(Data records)
(* ===== verification/TimerLaws.v ===== *)
(** * Timers: laws

    The running timers are kept in the order of their targets.  Starting a
    timer that runs already links its node a second time. *)
From S2P Require Import Prelude Spinlock Scheduler SchedulerSvc SchedulerApi SchedulerInv SchedulerSafe SchedulerWake SchedulerHandlers SchedulerSystem SchedulerCalls WakeLaws Rtos Kernel RtosLaws KernelLaws Semaphore MemoryPool MessageQueue EventFlags Thread Timer.

Section laws.
Context `{EnvironmentLaws} `{Trap} `{RtosEnv} {Hun : Undisturbed} `{RtosImage} `{ThreadImage} `{TimerImage} (core : Z).
Notation calling := (calling core).

Definition timer_object (n : list Z) (bits : Z) (tm : timer) : object :=
  Object RTOS_TIMER_MARKER n bits (Timer (tm_type tm) (tm_func tm) (tm_argument tm) (tm_ticks tm) (tm_target tm)).

(** The timers of [l] run, the next to expire first. *)
Record timers_at (l : list Z) (o : rtos) : Prop := {
  ta_calling : calling o;
  ta_active : active_timers o = l;
  ta_sorted : NoDup l ∧ sorted_by (target_of o) l;
  ta_lock : free_lock (active_timers_lock o)
}.

Record timer_at (id : Z) (tm : timer) (o : rtos) : Prop := {
  tr_id : id ≠ 0;
  tr_object : ∃ n bits, object_at o !! id = Some (timer_object n bits tm)
}.

Lemma tr_block id tm o : timer_at id tm o → block_at id RTOS_TIMER_MARKER o.
Proof. intros [Hid (n & b & Ho)]. split; [done|]. by eexists n, b, _. Qed.

Lemma wp_timers_locked {A} (body : OM A) (Q : A → rtos → Prop) o :
  free_lock (active_timers_lock o) →
  wp body (λ r o2, ∃ o3, o2 = masked (o3 <| active_timers_lock := take_ticket (active_timers_lock o) |>) ∧ o_primask o3 = o_primask o ∧
     Q r (o3 <| active_timers_lock := released_lock (active_timers_lock o) |>))
    (masked (o <| active_timers_lock := take_ticket (active_timers_lock o) |>)) →
  wp (locked get_timers_lock set_timers_lock body) Q o.
Proof.
  intros Hf Hb. apply wp_locked; [done..|]. eapply wp_mono; [exact Hb|]. intros r o2 (o3 & -> & Hp & HQ).
  unfold set_timers_lock, get_timers_lock, masked. rsimp.
  match goal with |- Q r ?o' => replace o' with (o3 <| active_timers_lock := released_lock (active_timers_lock o) |>); [done|] end.
  unfold released_lock. rewrite <-Hp. by destruct o3.
Qed.

Lemma locked_fault {A} (body : OM A) e o :
  free_lock (get_timers_lock o) → body (masked (set_timers_lock (take_ticket (get_timers_lock o)) o)) = Fault e →
  locked get_timers_lock set_timers_lock body o = Fault e.
Proof.
  intros Hf Hb. unfold locked, spin_lock_irqsave, spin_lock, bind, gets, upd, ret.
  set (o1 := masked _) in Hb. change (set_timers_lock _ _) with o1.
  change (get_timers_lock o1) with (take_ticket (get_timers_lock o)).
  change (next_ticket (get_timers_lock (o <| o_primask := 1 |>))) with (next_ticket (get_timers_lock o)).
  rewrite (free_take _ Hf), Z.eqb_refl. cbn [negb]. by rewrite Hb.
Qed.

Lemma wp_set_timing id n bits tm k t (Q : unit → rtos → Prop) o :
  object_at o !! id = Some (timer_object n bits tm) →
  Q tt (with_object id (timer_object n bits (TimerFields (tm_type tm) (tm_func tm) (tm_argument tm) k t)) o) →
  wp (set_timing id k t) Q o.
Proof.
  intros Ho HQ. unfold set_timing. wp_step. unfold get_timer. eapply wp_get_opt.
  { unfold timer_of. rewrite Ho. cbn. reflexivity. }
  unfold set_contents, upd_object, get_object. wp_step. wp_step; [exact Ho|]. by apply wp_upd.
Qed.

Lemma target_with id n bits tm o x :
  target_of (with_object id (timer_object n bits tm) o) x = if decide (x = id) then tm_target tm else target_of o x.
Proof.
  unfold target_of, timer_of, with_object. rsimp. case_decide as E.
  - subst. by rewrite lookup_insert_eq.
  - by rewrite lookup_insert_ne.
Qed.

Lemma osTimerStart_starts fuel id tm n l o :
  timers_at l o → timer_at id tm o → word_of o timer_thread_init = Some 2 → 0 < n < osWaitForever → id ∉ l →
  wp (osTimerStart core fuel id n) (λ r o', r = osOK ∧ timers_at (active_timers o') o' ∧
    target_of o' id = u32 (scheduler_get_ticks (o_sched o) + n) ∧
    ∃ l1 l2, l = l1 ++ l2 ∧ active_timers o' = l1 ++ id :: l2 ∧
      (∀ x, x ∈ l1 → target_of o x <= target_of o' id) ∧ (∀ x, x ∈ l2 → target_of o' id < target_of o x)) o.
Proof.
  intros [Hc Ha [Hnd Hso] Hl] Ht Hw Hn Hid. destruct (tr_object _ _ _ Ht) as (nm & bits & Ho).
  unfold osTimerStart. rewrite (proj2 (Z.eqb_neq n 0)), (proj2 (Z.eqb_neq n osWaitForever)) by lia. cbn [orb].
  apply wp_validated; [done|by eapply tr_block|]. wp_step. eapply wp_mono; [by apply osCallOnce_done|]. intros [] o1 ->.
  unfold osKernelGetTickCount. wp_step. wp_step. set (target := u32 (scheduler_get_ticks (o_sched o) + n)).
  wp_step. eapply wp_set_timing; [exact Ho|]. set (tm' := TimerFields _ _ _ n target). set (o1 := with_object id _ o).
  assert (∀ x, target_of o1 x = if decide (x = id) then target else target_of o x) as Ht1 by apply target_with.
  wp_step. apply wp_timers_locked; [exact Hl|]. unfold insert_timer. do 2 wp_step.
  set (o2 := masked _). assert (timer_linked id o2 = false) as ->.
  { apply bool_decide_eq_false_2. change (active_timers o2) with (active_timers o). by rewrite Ha. }
  cbn [when]. do 2 wp_step. wp_step.
  set (o3 := o1 <| active_timers := place (λ t, target <? target_of o t) id l |>).
  exists o3. split.
  { assert (place (λ t, target_of o2 id <? target_of o2 t) id (active_timers o) = place (λ t, target <? target_of o t) id l) as E.
    { rewrite Ha. apply place_key. intros t Hin. change (target_of o2) with (target_of o1).
      rewrite !Ht1, decide_True, decide_False by (done || by intros ->). done. }
    unfold o3. rewrite <-E. done. }
  split; [done|]. wp_step. split; [done|].
  assert (∀ x, x ∈ l → target_of o1 x = target_of o x) as Hto by (intros x Hx; rewrite Ht1, decide_False by (by intros ->); done).
  assert (target_of o1 id = target) as Hti by (by rewrite Ht1, decide_True).
  set (key := λ x, if decide (x = id) then target else target_of o x).
  assert (sorted_by key l) as Hsk by (eapply sorted_by_ext; [|exact Hso]; intros x Hx; unfold key; rewrite decide_False by (by intros ->); done).
  assert (place (λ t, target <? target_of o t) id l = place (λ t, key id <? key t) id l) as Hpl.
  { apply place_key. intros t Hin. unfold key. rewrite decide_True, decide_False by (done || by intros ->). done. }
  split; [|split; [exact Hti|]].
  - split; [apply Hc|done| |by apply free_released]. unfold o3. rsimp. rewrite Hpl. split; [by apply NoDup_place|].
    eapply sorted_by_ext; [|by apply place_sorted]. intros x _. symmetry. apply Ht1.
  - destruct (place_sorted_split key id l Hsk) as (l1 & l2 & E & Hp & H1' & H2'). exists l1, l2.
    change (target_of _ id) with (target_of o1 id). rewrite Hti.
    assert (∀ x, x ∈ l → key x = target_of o x) as Hkx by (intros x Hx; unfold key; by rewrite decide_False by (by intros ->)).
    assert (key id = target) as Hki by (unfold key; by rewrite decide_True).
    split; [done|]. split; [unfold o3; rsimp; by rewrite Hpl|]. rewrite <-Hki.
    split; intros x Hx; (rewrite <-Hkx by (rewrite E; apply elem_of_app; auto)); auto.
Qed.

(** A timer that runs is linked in the ring: linking it again tears the ring. *)
Lemma osTimerStart_running fuel id tm n l o :
  timers_at l o → timer_at id tm o → word_of o timer_thread_init = Some 2 → 0 < n < osWaitForever → id ∈ l →
  osTimerStart core fuel id n o = Fault RingCorrupted.
Proof.
  intros [Hc Ha _ Hl] Ht Hw Hn Hid. destruct (tr_object _ _ _ Ht) as (nm & bits & Ho).
  unfold osTimerStart. rewrite (proj2 (Z.eqb_neq n 0)), (proj2 (Z.eqb_neq n osWaitForever)) by lia. cbn [orb].
  unfold validated. apply bind_fault, wp_context; [done|]. change (osOK =? osOK) with true. cbn [negb].
  apply bind_fault, wp_resource; [by eapply tr_block|]. change (osOK =? osOK) with true. cbn [negb].
  apply bind_fault. eapply wp_mono; [by apply osCallOnce_done|]. intros [] o1 ->.
  unfold osKernelGetTickCount. apply bind_fault, wp_gets. apply bind_fault. eapply wp_set_timing; [exact Ho|].
  set (o1 := with_object id _ o). unfold bind at 1. erewrite locked_fault; [done|exact Hl|].
  unfold insert_timer. apply bind_fault, wp_gets. assert (timer_linked id (masked (set_timers_lock (take_ticket (get_timers_lock o1)) o1)) = true) as ->.
  { apply bool_decide_eq_true_2. change (active_timers _) with (active_timers o). by rewrite Ha. }
  done.
Qed.

Lemma osTimerStop_stops id tm l o :
  timers_at l o → timer_at id tm o →
  wp (osTimerStop core id) (λ r o', r = (if bool_decide (id ∈ l) then osOK else osErrorResource) ∧
    timers_at (without id l) o' ∧ ∀ x, target_of o' x = target_of o x) o.
Proof.
  intros [Hc Ha [Hnd Hso] Hl] Ht. unfold osTimerStop. apply wp_validated; [done|by eapply tr_block|].
  do 2 wp_step. unfold timer_linked. rewrite Ha. case_bool_decide as Hin; cbn [negb].
  - wp_step. apply wp_timers_locked; [exact Hl|]. unfold unlink_timer. wp_step. exists (o <| active_timers ::= without id |>).
    split; [done|]. split; [done|]. wp_step. split; [done|]. split; [|done]. split; [done|rsimp; by rewrite Ha| |by apply free_released].
    split; [by apply NoDup_without|]. eapply sorted_by_sublist; [apply without_sublist|done].
  - wp_step. split; [done|]. split; [|done]. rewrite without_id by done. by split.
Qed.

(** The hook leaves timers alone that are not due, and all of them on the
    second core. *)
Lemma scheduler_tick_hook_idle fuel now l o :
  timers_at l o → (∀ x, x ∈ l → ∃ tm, timer_of o x = Some tm) → (core ≠ 0 ∨ (∀ x, x ∈ l → now < target_of o x)) → (1 <= fuel)%nat →
  wp (scheduler_tick_hook core fuel now) (λ _ o', o' = o) o.
Proof.
  intros [Hc Ha _ _] Htm Hn Hf. unfold scheduler_tick_hook. destruct (Z.eqb_spec core 0) as [->|Hcore]; cbn [negb]; [|by wp_step].
  destruct Hn as [?|Hn]; [done|]. destruct fuel as [|fuel]; [lia|]. cbn [expire_active]. do 2 wp_step. rewrite Ha.
  destruct l as [|x l]; [by wp_step|]. destruct (Htm x ltac:(set_solver)) as [tm Hx].
  wp_step. unfold get_timer. eapply wp_get_opt; [exact Hx|]. specialize (Hn x ltac:(set_solver)). unfold target_of in Hn. rewrite Hx in Hn.
  cbn in Hn. rewrite (proj2 (Z.ltb_lt _ _)) by done. by wp_step.
Qed.
End laws.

### To do
Repeat, exactly as they stand above, the lines from the line with "unfold osKernelGetTickCount. wp_step." to the line with "insert_timer. do 2 wp_step.", both lines included.

### Answer to the problem
  unfold osKernelGetTickCount. wp_step. wp_step. set (target := u32 (scheduler_get_ticks (o_sched o) + n)).
  wp_step. eapply wp_set_timing; [exact Ho|]. set (tm' := TimerFields _ _ _ n target). set (o1 := with_object id _ o).
  assert (∀ x, target_of o1 x = if decide (x = id) then target else target_of o x) as Ht1 by apply target_with.
  wp_step. apply wp_timers_locked; [exact Hl|]. unfold insert_timer. do 2 wp_step.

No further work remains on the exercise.